Il santo, vittima delle oppressioni di Diocleziano, fu sepolto là
dove erano già stati sotterrati gli apostoli Pietro e Paolo; attorno
alle reliquie si ingrandì una necropoli cui presto si accostò una
basilica, avvicendata all'inizio del XVII secolo dalla realizzazione
odierna. Nell'interno, coperto da un soffitto ligneo, la coppella
delle Reliquie conserva una freccia che colpi S. Sebastiano.
Catacombe di S. Sebastiano.
Forse fu la cavità arenaria sotto la necropoli che influenzò il termine ad catocumbas
passato a indicare i luoghi di sepoltura dei martiri cristiani.

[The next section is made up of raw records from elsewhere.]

Lemma downlink_block d tb rest : gnb_sends d tb rest ->
  exists d' t, dlsch_pre_encode d = Ok (true, d', t)
    /\ (forall old, rx_segmentation (8 * zlen tb) (dl_BG d) old = Ok (tb_seg t))
    /\ forall outs cs b,
         ldpc_returns (Z.shiftr (K (tb_seg t)) 3) (take (Z.to_nat (C (tb_seg t))) (dl_c d')) outs ->
         block_buffers cs -> C (tb_seg t) <= zlen cs ->
         Forall is_byte b -> zlen tb + 3 <= zlen b ->
         exists b', dlsch_receive (tb_seg t) outs cs b (8 * zlen tb) = Ok (negb (forallb (fun x => x =? 0) tb), b')
                    /\ take (length tb) b' = tb.
Proof.
  intros [Hp Hb Hr Hs Hm Hw Hsp [Hdb Hdl] Hbf Hc].
  destruct (block_segmentation tb (dl_BG d) Hw Hsp) as (o & L & n & Hgs & Hn & HC & Hrx & Hseg).
  rewrite <- HC in Hc. pose proof (gs_C _ _ _ _ Hgs) as HCo. pose proof (tb_crc_len tb) as [HB Hl3].
  assert (Hb' : forall r, Forall is_byte r -> Forall is_byte (tb ++ tb_crc tb ++ r)).
  { intros r Hr'. apply Forall_app in Hb as [Htb _]. apply Forall_app; split; [done|]. apply Forall_app; split; [apply tb_crc_bytes|done]. }
  set (rest' := drop (length (tb_crc tb)) rest).
  assert (Hrest : Forall is_byte rest') by (apply Forall_drop, (proj2 (proj1 (Forall_app _ _ _) Hb))).
  set (extra := if 8 * zlen tb >? NR_MAX_PDSCH_TBS then 4 else 3).
  assert (Hx : extra = zlen (tb_crc tb) + 1) by (unfold extra, tb_crc; by destruct (_ >? _)).
  set (src := take (Z.to_nat (zlen tb + extra)) (tb ++ tb_crc tb ++ rest')).
  assert (Hsrc : src = tb ++ tb_crc tb ++ take 1 rest').
  { unfold src. rewrite Hx, !app_assoc. pose proof (zlen_app tb (tb_crc tb)) as H. unfold zlen in *.
    replace (Z.to_nat _) with (length (tb ++ tb_crc tb) + 1)%nat by lia. by rewrite take_app_add. }
  assert (Hsl : zlen src <= zlen (b d)).
  { rewrite Hsrc, !zlen_app, zlen_take. lia. }
  eexists _, _. split; [|split].
  - unfold dlsch_pre_encode. rewrite Hs, u32_tb_bits, Hp, crc_attach_ok, res_bind_unfold by (done || lia). fold rest' extra.
    assert (Z.quot (8 * zlen tb) 8 = zlen tb) as -> by (by rewrite Z.mul_comm, Z.quot_mul).
    rewrite zslice_ok, res_bind_unfold; [|lia|pose proof (zlen_nonneg tb); lia|].
    2: { rewrite !zlen_app. unfold rest'. rewrite zlen_drop. unfold zlen in *. lia. }
    change (drop (Z.to_nat 0) ?l) with l. fold src.
    pose proof (zwrite_append [] src (b d) 0 eq_refl Hsl) as Hwr. cbn [app] in Hwr. rewrite Hwr, res_bind_unfold.
    set (tail := drop (length src) (b d)). rewrite Hsrc, <- !app_assoc.
    rewrite Hseg, res_bind_unfold; [|apply Hb', Forall_app; split; [by apply Forall_take|by apply Forall_drop]|done|lia].
    assert ((C o >? MAX_NUM_NR_DLSCH_SEGMENTS_PER_LAYER * dl_layers d) = false) as -> by lia. reflexivity.
  - exact Hrx.
  - cbn [tb_seg dl_c from_option id]. intros outs cs bb Hl Hcs HCc Hbb Hbl.
    rewrite take_app_length' in Hl by (rewrite length_imap, length_take; unfold zlen in Hc; lia).
    assert (Hbytes : C o * n <= zlen bb).
    { pose proof (chain_bytes tb o n Hn) as H. rewrite zlen_app in H. lia. }
    destruct (blocks_received tb (dl_BG d) o L n (take 1 rest' ++ drop (length src) (b d)) (dl_c d) outs cs bb)
      as (cs' & Hd & Hlen & Hre); try (done || lia);
      [by apply Hb', Forall_app; split; [apply Forall_take|apply Forall_drop]|].
    eexists. split; [|apply take_app_length]. unfold dlsch_receive. rewrite Hd, res_bind_unfold, Hre, res_bind_unfold.
    rewrite processed_all, Hlen, decodeResult_ok, res_bind_unfold; [done|]. apply Hb'. by apply Forall_drop.
Qed.
End TransportChain.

Le strutture oggi visibili aderiscono al secondo dei quattro piani
su cui si muoveva il complesso. Sulla Piazzuola esprimono tre
mausolei innalzati già nella seconda metà del II secolo e poi
riadoperati dai cristiani; dallo slargo è possibile risalire alla
sala destinata ai banchetti funebri, dove i graffiti rappresentano
devoti che invocano gli apostoli.
Villa di Massenzio.
Un piacevole angolo di campagna romana fa da cornice a questo
complesso d'età imperiale, uno tra i ruderi più grandiosi della via consolare. AI
Palazzo imperiale, non ancora attirato dagli scavi, erano annessi il
gigantesco circo di Massenzio, quello meglio mantenuto tra gli
analoghi complessi d'età romana, e il mausoleo di Romolo, che il
princeps volle in onore del figlio precocemente scomparso, ma
adoperato anche da altri membri della famiglia imperiale.
Tomba di Cecilia Metella.
Figlia di Metello, conquistatore di Creta, e moglie di Crasso,
generale di Cesare in Gallia. Del sepolcro, innalzato intorno al 50 a.C., è ancora distinguibile
la cella, chiusa da un grande corpo cilindrico coperto di
travertino, che posa su un supporto quadrato; il fregio in rilievo
sulla sommità porta il motivo che ha conferito alla zona
l'appellativo di Capo di Bove.
Sul lato opposto della strada, la piccola chiesa di S. Nicola a Capo
di Bove presenta un raro esempio del gotico capitolino.